I was watching a video review of Deux Ex: Human Revolution. It showed the same scene played through twice, once using violence, once using stealth. Great! The player gets choice! Not so great: The non-violent way gave twice the xp of the violent version. And the reviewer showed other scenes where the non-violent choice was not only giving bigger bonuses, but was also considerably easier. So that at some point the player has to ask himself: Is that still a choice?
The question reminded me of the previous discussion here on the light side and dark side points and gear in Star Wars: The Old Republic. But ultimately, by comparison with the real world, it appears that the problem is predictability. In the real world your choices are complicated because you don't know all the consequences. You don't know if you will lead a happier life if you propose marriage to your girlfriend, or just the opposite. In a video game your choices result either in no consequences at all, or in some change in stats and points which are usually immediate and easy to understand. If stunning the guard gives 100 xp and killing him gives 50 xp, the choice you make is easy. It doesn't involve guesswork, a conscience, a moral decision, or wondering whether the police will be after you.
I haven't played it yet, but I assume that in Deus Ex there are save games, so if you make the "wrong" choice, you can reload the game and try again. And you'll either learn yourself, or read somewhere, that the non-violent option is *always* better, so soon you don't make those "wrong" choices any more. But if the option to make the "wrong" choice disappears, then that is not really a choice any more. It is like the "choice" in a MMORPG whether you want to accept the quest to kill 10 foozles, or whether you want to those foozles without a quest and miss out on the quest reward.
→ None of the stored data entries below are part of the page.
Lemma lineage_query_complete_witness :
  exists lines, query_lines QueryKind.BRANCH_LINEAGE (id_to_string 1) Run.s6 = Ok lines
    /\ (max_explanation_lines (impl_limits Run.s6) <= size_of lines
        \/ exists depth, branch_line (Z.of_nat depth) sample_branch ∈ lines).
Proof.
  assert (Hf : find_experiment 1 Run.s6 = Some (Run.record_at Run.s6)) by by_evaluation.
  assert (Hv : status_ok (validate_record (Run.record_at Run.s6) (impl_limits Run.s6) 1) = true) by by_evaluation.
  assert (Hb : hd_error (def_branches (rec_definition (Run.record_at Run.s6))) = Some sample_branch) by by_evaluation.
  apply (lineage_query_complete Run.s6 1 (Run.record_at Run.s6) sample_branch);
    [split; vm_compute; discriminate|exact Hf|vm_compute; reflexivity|vm_compute; discriminate|exact Hv|].
  destruct (def_branches (rec_definition (Run.record_at Run.s6))); [discriminate Hb|]. injection Hb as ->. left.
Defined.
(* ===== verification/Server.v ===== *)
(** * The control plane (coordinator_server.cpp)

    [dispatch] turns one request frame into one call of the coordinator and one
    reply frame; [serve] does so for as long as the connection yields frames.
    The thread pool (Pool.v) only decides which connection is served next: a dispatched
    call holds the state lock for its whole duration, so calls from several
    connections are one sequence of the transition system of System.v. *)
From S2P Require Import Prelude OMap Error Domain Identity Float64 Model Hash Sorting Canonical State Wire Codec StateCodec Messages MessageCodec Frames Spec Coordinator Authority Evidence Decision Scenario History Invariants System Inspect Query Transport.

Section Server.
Context `{Storage} `{Formatting}.
Implicit Types impl : Impl.

(** The coordinator, whether its control plane runs, and the shutdown request
    it may have been given. *)
Record Server := mkServer {
  srv_impl : Impl;
  srv_active : bool;
  srv_shutdown_flagged : bool
}.
#[global] Instance etaServer : Eta Server := fun r => mkServer (srv_impl r) (srv_active r) (srv_shutdown_flagged r).
(** The operation of the coordinator, on the request with its texts cut at the
    bounds of the writer. *)
Definition local_call `{Storage} `{Formatting} (call : RemoteCall) : Impl -> Call Status :=
  match call with
  | RemotePublishObservation value => publish_observation (clip_publish_observation value)
  | RemotePublishArtifact value => publish_artifact (clip_publish_artifact value)
  | RemoteCommitTrial value => commit_trial (clip_commit_trial value)
  | RemoteFailTrial value => fail_trial (clip_fail_trial value)
  | RemoteHeartbeat value => heartbeat value
  | RemoteCancelTrial value => cancel_trial (canr_trial value) (clip 512 (canr_reason value))
  | RemoteCancelExperiment value => cancel_experiment (canx_experiment value) (clip 512 (canx_reason value))
  | RemoteRollback value => rollback (rolr_experiment value) (rolr_target_generation value) (clip 512 (rolr_reason value))
  end.

Lemma decode_reads limits {A} (r : Reader A) w v : reads true limits r w v -> decode_with r w limits = Ok v.
Proof. intros Hr. by destruct (decode_with_reads true limits r w v Hr) as [[?|[? _]] _]. Qed.

Lemma put_text_size s max : 0 <= max <= 4096 -> size_of (put_text s max) <= 4 + max.
Proof.
  intros Hm. unfold put_text. rewrite size_of_app. change (size_of (put_u32 _)) with 4. unfold size_of. rewrite length_take.
  pose proof (Z.le_min_r (str_size s) max). assert (0 <= str_size s) by (unfold str_size; lia).
  rewrite u32_small by (unfold u32_modulus; lia). lia.
Qed.

Lemma put_text_bytes s max : Forall is_byte (put_text s max).
Proof. apply Forall_app. split; [apply le_bytes_bytes|apply Forall_take, string_bytes_bytes]. Qed.

Lemma encode_status_size status : size_of (encode_status status) <= 1030.
Proof.
  unfold encode_status. rewrite !size_of_app. change (size_of (put_u8 _)) with 1.
  pose proof (put_text_size (status_reason status) 1024 ltac:(lia)). unfold put_u8. change (size_of (le_bytes 1 _)) with 1. lia.
Qed.
Lemma encode_status_bytes status : Forall is_byte (encode_status status).
Proof. unfold encode_status. rewrite !Forall_app. repeat split; try apply le_bytes_bytes. apply put_text_bytes. Qed.

Lemma encode_error_reply_size value : size_of (encode_error_reply value) <= 2062.
Proof.
  unfold encode_error_reply, write_wrapped_status, put_raw. rewrite !size_of_app. change (size_of (put_u32 _)) with 4.
  pose proof (encode_status_size (errr_status value)). pose proof (put_text_size (errr_detail value) 1024 ltac:(lia)).
  unfold put_u32. change (size_of (le_bytes 4 _)) with 4. lia.
Qed.
Lemma encode_error_reply_bytes value : Forall is_byte (encode_error_reply value).
Proof.
  unfold encode_error_reply, write_wrapped_status, put_raw. rewrite !Forall_app.
  repeat split; [apply le_bytes_bytes|apply encode_status_bytes|apply put_text_bytes].
Qed.
(* ===== verification/Scenarios.v ===== *)
(** * The reference catalogue (apps/scenarios.hpp, apps/scenarios.cpp)

    The synthetic experiments and workloads the applications ship, and the
    helpers that drive a coordinator in process.  What is proved: every
    experiment of the catalogue is accepted, its planned trials are created
    exactly once, a workload publishes what was reserved for its assignment, and
    a session completes trials under the coordinator's authority alone.  That
    each experiment gets the decision it is named for is shown in Programs.v,
    with the processes that run it. *)
From S2P Require Import Prelude OMap Error Domain Identity Float64 Numbers Model Hash Sorting Canonical State Validator Wire Codec StateCodec Messages Spec Coordinator Authority Evidence Decision Scenario Fencing History Ledger Invariants System Refusals Creation Verdicts Lifecycle Inspect Parameters Query Server Client Worker.
#[local] Open Scope Z_scope.

(** ** The experiments *)

Definition real_metric (name unit : string) (direction : MetricDirection) (required : bool) : MetricSpec :=
  default_MetricSpec
    <| mspec_name := name |>
    <| mspec_unit := unit |>
    <| mspec_kind := MetricKind.REAL |>
    <| mspec_direction := direction |>
    <| mspec_aggregation := AggregationRule.MEAN |>
    <| mspec_required := required |>.

Definition branch (name : string) (role : BranchRole) (planned_trials : Z) (parameters : list ParameterAssignment) : BranchSpec :=
  default_BranchSpec
    <| bspec_name := name |>
    <| bspec_role := role |>
    <| bspec_planned_trials := planned_trials |>
    <| bspec_parameters := parameters |>
    <| bspec_environment := Some "reference-environment" |>
    <| bspec_environment_fingerprint := "synthetic-reference-x64" |>
    <| bspec_input_set := Some "reference-input-set-v1" |>.

Definition rule (metric : string) (op : ComparisonOp) (threshold : double) (priority : Z) : ComparisonRuleSpec :=
  default_ComparisonRuleSpec
    <| rspec_metric := metric |>
    <| rspec_op := op |>
    <| rspec_threshold := threshold |>
    <| rspec_priority := priority |>.
(** ** The worker process *)

(** [print_usage] of ef_worker.cpp. *)
Definition worker_usage : list string :=
  ["ef_worker " +:+ version_string;
   "  --host <address>          coordinator address (default 127.0.0.1)";
   "  --port <n>                coordinator control-plane port";
   "  --worker <n>              logical worker identity";
   "  --workload <name>         reference workload name";
   "  --claims <n>              maximum concurrent assignments (default 1)";
   "  --cycles <n>              number of claim cycles before exiting (0 = until idle)";
   "  --frame-log <path>        record every frame this process sends";
   "  --fingerprint <text>      producer fingerprint recorded at registration";
   "  --die-after-publish <n>   terminate the process without cleanup after n published observations";
   "  --list-workloads          print the built-in workload names and exit"]%string.

Record WorkerOptions := mkWorkerOptions {
  wopt_host : string;
  wopt_workload : string;
  wopt_fingerprint : string;
  wopt_frame_log : string;
  wopt_port : Z;
  wopt_worker : Z;
  wopt_claims : Z;
  wopt_cycles : Z;
  wopt_die_after_publish : Z
}.
#[export] Instance etaWorkerOptions : Eta WorkerOptions := fun r =>
  mkWorkerOptions (wopt_host r) (wopt_workload r) (wopt_fingerprint r) (wopt_frame_log r) (wopt_port r) (wopt_worker r)
    (wopt_claims r) (wopt_cycles r) (wopt_die_after_publish r).
Definition default_WorkerOptions : WorkerOptions := mkWorkerOptions "127.0.0.1" "parameter" "reference-worker" "" 0 1 1 1 0.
While in MMORPGs you don't have the option to save and reload, there are a lot of other players around who will tell you what the "right" choices are. That might be on some website or forum, or it might be people you play with. If your raidleader wants to talk to you about the "interesting" talent choices you made when building your character, you know what is coming. Now on the one hand that might be a social problem of in how far others you play with have the right of demanding you playing an optimized character. But the underlying problem again is predictability: If talent A gives 0.3% more damage output than talent B on every possible encounter, the choice between A and B becomes a false one. If encounters were more random, and talent B would be slightly inferior most of the time but much superior in some special cases, there would be more of a real choice to it.
Time to roll out again one of my favorite quotes on game design, Sid Meier's "a good game is a series of interesting choices. In an interesting choice, no single option is clearly better than the other options, the options are not equally attractive, and the player must be able to make an informed choice.". Looking at Deus Ex, Star Wars: The Old Republic, or World of Warcraft, I don't think these conditions are fulfilled. And in a way that is a more general trend: By trying to prevent players' frustration from having made bad choices, developers ended up giving them no choice at all, making games more and more an exercise of following a predetermined optimal path. The consequences of every choice are now predictable and one option is clearly better than another, or our choices don't have consequences at all. Is that still a choice? No, it isn't!